§ **Assignment**
Below is a block of entries; repeat exactly the lines starting at the line that contains "(** A stage" and ending at the line that contains "Definition wrap32 (z", both included.

(Saved data entries)
┏━━

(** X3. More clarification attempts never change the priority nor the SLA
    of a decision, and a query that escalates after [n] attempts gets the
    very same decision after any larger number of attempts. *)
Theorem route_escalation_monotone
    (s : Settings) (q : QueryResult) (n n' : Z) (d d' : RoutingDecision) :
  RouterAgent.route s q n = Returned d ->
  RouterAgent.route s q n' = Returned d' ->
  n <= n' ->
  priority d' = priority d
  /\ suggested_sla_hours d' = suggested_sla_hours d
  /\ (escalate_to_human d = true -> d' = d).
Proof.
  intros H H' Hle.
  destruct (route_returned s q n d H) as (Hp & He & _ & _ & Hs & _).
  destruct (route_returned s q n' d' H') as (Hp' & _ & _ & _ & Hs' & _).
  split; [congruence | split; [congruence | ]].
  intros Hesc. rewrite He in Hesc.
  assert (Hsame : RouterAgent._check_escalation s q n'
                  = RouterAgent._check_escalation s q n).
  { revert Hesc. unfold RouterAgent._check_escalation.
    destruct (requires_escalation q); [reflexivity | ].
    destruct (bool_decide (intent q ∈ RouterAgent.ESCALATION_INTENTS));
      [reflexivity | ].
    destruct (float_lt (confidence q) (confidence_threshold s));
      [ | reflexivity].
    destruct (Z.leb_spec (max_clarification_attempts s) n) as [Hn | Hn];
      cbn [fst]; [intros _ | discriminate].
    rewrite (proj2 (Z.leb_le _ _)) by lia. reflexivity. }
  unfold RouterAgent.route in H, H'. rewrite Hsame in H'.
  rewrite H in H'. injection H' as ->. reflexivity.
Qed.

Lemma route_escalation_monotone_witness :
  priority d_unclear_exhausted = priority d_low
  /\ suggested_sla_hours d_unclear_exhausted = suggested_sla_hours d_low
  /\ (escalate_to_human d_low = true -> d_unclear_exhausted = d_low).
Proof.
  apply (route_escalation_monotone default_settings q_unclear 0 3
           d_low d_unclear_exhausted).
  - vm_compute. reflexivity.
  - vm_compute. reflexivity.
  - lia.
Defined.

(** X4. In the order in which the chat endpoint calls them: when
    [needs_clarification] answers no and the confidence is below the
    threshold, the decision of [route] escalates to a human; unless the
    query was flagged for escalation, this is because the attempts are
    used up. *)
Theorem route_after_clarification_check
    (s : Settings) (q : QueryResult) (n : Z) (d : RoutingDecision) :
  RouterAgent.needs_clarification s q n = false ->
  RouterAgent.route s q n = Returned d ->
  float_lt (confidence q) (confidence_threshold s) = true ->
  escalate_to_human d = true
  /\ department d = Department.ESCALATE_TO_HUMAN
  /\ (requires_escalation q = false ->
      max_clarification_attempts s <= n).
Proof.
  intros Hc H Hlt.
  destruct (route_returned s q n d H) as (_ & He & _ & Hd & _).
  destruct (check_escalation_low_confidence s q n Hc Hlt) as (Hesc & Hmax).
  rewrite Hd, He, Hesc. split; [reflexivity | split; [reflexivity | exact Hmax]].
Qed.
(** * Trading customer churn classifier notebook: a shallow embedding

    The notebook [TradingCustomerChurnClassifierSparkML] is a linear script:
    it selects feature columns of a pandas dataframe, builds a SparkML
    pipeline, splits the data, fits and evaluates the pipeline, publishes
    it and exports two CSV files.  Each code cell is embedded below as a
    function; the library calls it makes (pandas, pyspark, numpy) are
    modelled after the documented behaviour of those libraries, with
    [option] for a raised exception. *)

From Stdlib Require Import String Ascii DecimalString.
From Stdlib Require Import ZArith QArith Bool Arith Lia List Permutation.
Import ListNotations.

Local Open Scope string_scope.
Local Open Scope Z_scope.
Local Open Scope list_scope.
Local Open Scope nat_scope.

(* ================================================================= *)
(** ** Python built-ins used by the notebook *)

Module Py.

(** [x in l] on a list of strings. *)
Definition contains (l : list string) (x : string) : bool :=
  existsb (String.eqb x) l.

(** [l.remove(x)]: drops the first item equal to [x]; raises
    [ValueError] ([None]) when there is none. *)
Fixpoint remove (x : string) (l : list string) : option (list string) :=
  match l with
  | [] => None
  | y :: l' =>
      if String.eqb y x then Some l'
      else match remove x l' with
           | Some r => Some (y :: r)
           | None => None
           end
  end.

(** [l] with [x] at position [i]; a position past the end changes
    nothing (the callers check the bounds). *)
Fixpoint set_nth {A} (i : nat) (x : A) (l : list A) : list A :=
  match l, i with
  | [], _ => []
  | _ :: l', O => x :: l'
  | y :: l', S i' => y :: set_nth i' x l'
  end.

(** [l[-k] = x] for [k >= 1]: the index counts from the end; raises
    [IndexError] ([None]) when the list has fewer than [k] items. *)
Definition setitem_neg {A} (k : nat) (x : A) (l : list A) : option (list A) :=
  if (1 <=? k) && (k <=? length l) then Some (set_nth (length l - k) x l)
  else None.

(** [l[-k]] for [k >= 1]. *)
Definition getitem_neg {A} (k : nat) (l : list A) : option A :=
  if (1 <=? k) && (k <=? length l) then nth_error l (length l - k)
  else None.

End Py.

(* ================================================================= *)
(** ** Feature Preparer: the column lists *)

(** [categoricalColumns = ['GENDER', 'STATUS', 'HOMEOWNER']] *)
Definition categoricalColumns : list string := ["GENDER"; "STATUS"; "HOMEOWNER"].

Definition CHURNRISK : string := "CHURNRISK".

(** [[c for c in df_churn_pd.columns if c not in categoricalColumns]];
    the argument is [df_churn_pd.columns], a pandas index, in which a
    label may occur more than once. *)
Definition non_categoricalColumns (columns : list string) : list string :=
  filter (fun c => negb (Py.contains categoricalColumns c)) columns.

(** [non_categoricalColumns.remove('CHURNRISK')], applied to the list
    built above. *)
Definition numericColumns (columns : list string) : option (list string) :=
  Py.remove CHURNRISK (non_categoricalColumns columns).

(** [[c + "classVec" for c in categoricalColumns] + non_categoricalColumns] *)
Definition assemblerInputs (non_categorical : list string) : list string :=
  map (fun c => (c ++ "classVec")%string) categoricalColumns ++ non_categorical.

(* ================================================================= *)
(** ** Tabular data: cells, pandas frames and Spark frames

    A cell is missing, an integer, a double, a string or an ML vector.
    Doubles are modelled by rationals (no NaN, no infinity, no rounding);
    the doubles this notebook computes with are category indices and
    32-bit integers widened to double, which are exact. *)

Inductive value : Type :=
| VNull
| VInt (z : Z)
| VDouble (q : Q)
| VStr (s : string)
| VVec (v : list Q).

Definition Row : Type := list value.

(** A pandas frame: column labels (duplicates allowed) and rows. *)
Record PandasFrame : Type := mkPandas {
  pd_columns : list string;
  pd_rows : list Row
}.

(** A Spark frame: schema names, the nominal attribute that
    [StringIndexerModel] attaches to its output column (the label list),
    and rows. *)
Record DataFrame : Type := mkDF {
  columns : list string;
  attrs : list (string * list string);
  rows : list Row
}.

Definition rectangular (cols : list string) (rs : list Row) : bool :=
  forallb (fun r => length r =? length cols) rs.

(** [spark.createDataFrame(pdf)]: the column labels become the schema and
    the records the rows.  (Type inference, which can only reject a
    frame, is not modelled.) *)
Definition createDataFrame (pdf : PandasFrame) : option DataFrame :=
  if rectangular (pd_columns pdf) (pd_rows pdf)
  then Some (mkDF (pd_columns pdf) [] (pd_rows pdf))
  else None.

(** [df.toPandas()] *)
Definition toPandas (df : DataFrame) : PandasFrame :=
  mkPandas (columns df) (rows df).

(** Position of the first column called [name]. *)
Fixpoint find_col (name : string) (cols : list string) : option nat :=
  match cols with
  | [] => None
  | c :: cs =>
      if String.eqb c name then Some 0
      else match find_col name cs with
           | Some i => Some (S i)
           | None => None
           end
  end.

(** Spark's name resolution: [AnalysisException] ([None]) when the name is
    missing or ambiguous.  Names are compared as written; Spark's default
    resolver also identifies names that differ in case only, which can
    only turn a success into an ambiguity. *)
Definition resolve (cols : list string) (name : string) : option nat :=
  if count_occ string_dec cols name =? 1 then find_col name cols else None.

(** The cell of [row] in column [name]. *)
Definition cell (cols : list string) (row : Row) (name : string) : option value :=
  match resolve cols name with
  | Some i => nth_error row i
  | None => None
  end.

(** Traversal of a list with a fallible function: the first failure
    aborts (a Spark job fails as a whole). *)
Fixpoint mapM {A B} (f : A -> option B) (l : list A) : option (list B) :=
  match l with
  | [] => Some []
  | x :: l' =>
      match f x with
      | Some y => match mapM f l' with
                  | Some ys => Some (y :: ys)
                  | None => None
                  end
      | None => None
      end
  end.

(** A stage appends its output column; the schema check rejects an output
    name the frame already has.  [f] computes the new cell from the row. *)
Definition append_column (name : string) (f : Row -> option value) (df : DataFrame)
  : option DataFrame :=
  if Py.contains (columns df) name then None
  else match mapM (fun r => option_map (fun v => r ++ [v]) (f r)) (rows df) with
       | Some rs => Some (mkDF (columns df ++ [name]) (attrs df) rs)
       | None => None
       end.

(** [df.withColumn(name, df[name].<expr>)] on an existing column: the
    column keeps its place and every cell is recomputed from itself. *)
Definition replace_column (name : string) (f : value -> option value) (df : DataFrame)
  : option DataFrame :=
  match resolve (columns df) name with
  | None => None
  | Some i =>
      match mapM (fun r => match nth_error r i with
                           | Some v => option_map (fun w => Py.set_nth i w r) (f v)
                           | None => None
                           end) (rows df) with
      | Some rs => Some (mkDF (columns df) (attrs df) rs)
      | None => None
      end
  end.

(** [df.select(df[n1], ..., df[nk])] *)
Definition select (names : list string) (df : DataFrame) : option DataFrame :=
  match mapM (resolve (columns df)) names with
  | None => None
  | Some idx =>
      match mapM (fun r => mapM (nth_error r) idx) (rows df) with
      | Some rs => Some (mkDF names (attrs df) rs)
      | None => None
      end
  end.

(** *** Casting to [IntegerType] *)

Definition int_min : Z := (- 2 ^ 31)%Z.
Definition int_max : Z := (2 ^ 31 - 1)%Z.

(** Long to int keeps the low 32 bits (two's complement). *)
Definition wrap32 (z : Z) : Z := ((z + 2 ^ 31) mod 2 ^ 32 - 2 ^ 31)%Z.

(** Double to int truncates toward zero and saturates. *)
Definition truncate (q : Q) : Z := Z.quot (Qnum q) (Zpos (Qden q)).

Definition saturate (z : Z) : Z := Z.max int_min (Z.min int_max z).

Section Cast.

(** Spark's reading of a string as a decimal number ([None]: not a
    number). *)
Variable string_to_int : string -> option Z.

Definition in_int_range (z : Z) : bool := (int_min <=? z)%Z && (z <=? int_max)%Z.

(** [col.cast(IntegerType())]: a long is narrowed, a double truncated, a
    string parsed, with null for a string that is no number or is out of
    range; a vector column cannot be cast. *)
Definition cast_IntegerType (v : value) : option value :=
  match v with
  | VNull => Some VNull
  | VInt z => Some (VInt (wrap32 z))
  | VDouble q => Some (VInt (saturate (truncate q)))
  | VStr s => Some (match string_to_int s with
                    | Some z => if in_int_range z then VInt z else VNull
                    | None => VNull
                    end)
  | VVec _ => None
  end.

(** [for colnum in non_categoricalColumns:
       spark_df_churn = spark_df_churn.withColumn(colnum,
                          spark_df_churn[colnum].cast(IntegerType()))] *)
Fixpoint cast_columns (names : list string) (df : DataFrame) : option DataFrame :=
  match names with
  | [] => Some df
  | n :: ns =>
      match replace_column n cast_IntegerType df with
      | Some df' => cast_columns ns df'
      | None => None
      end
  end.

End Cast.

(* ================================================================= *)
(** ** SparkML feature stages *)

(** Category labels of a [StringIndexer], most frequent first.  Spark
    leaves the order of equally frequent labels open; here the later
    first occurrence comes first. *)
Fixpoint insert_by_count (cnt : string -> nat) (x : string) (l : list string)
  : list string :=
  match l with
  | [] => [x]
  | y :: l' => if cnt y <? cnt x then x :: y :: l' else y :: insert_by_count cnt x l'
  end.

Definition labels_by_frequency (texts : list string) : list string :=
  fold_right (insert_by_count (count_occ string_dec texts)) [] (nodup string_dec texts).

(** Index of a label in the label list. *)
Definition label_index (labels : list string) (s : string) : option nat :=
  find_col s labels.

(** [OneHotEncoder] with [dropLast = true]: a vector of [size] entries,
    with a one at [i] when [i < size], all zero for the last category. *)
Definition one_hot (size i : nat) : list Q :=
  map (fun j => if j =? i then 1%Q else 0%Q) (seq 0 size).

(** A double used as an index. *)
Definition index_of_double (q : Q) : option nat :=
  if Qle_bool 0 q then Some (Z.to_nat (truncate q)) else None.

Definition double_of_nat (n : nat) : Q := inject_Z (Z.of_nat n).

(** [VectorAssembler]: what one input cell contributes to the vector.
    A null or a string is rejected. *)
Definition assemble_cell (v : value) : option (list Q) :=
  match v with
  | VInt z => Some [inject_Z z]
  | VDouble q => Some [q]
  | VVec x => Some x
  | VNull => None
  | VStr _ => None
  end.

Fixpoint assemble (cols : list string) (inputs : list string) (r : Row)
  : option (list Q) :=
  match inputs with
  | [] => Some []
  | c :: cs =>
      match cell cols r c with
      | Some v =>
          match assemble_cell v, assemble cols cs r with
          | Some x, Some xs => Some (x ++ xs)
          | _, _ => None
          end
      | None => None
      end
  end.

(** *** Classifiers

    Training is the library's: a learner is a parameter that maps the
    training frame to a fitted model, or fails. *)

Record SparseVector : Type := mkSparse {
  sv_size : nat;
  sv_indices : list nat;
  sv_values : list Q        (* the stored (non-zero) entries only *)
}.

┗━━

§ **Solution**
(** A stage appends its output column; the schema check rejects an output
    name the frame already has.  [f] computes the new cell from the row. *)
Definition append_column (name : string) (f : Row -> option value) (df : DataFrame)
  : option DataFrame :=
  if Py.contains (columns df) name then None
  else match mapM (fun r => option_map (fun v => r ++ [v]) (f r)) (rows df) with
       | Some rs => Some (mkDF (columns df ++ [name]) (attrs df) rs)
       | None => None
       end.

(** [df.withColumn(name, df[name].<expr>)] on an existing column: the
    column keeps its place and every cell is recomputed from itself. *)
Definition replace_column (name : string) (f : value -> option value) (df : DataFrame)
  : option DataFrame :=
  match resolve (columns df) name with
  | None => None
  | Some i =>
      match mapM (fun r => match nth_error r i with
                           | Some v => option_map (fun w => Py.set_nth i w r) (f v)
                           | None => None
                           end) (rows df) with
      | Some rs => Some (mkDF (columns df) (attrs df) rs)
      | None => None
      end
  end.

(** [df.select(df[n1], ..., df[nk])] *)
Definition select (names : list string) (df : DataFrame) : option DataFrame :=
  match mapM (resolve (columns df)) names with
  | None => None
  | Some idx =>
      match mapM (fun r => mapM (nth_error r) idx) (rows df) with
      | Some rs => Some (mkDF names (attrs df) rs)
      | None => None
      end
  end.

(** *** Casting to [IntegerType] *)

Definition int_min : Z := (- 2 ^ 31)%Z.
Definition int_max : Z := (2 ^ 31 - 1)%Z.

(** Long to int keeps the low 32 bits (two's complement). *)
Definition wrap32 (z : Z) : Z := ((z + 2 ^ 31) mod 2 ^ 32 - 2 ^ 31)%Z.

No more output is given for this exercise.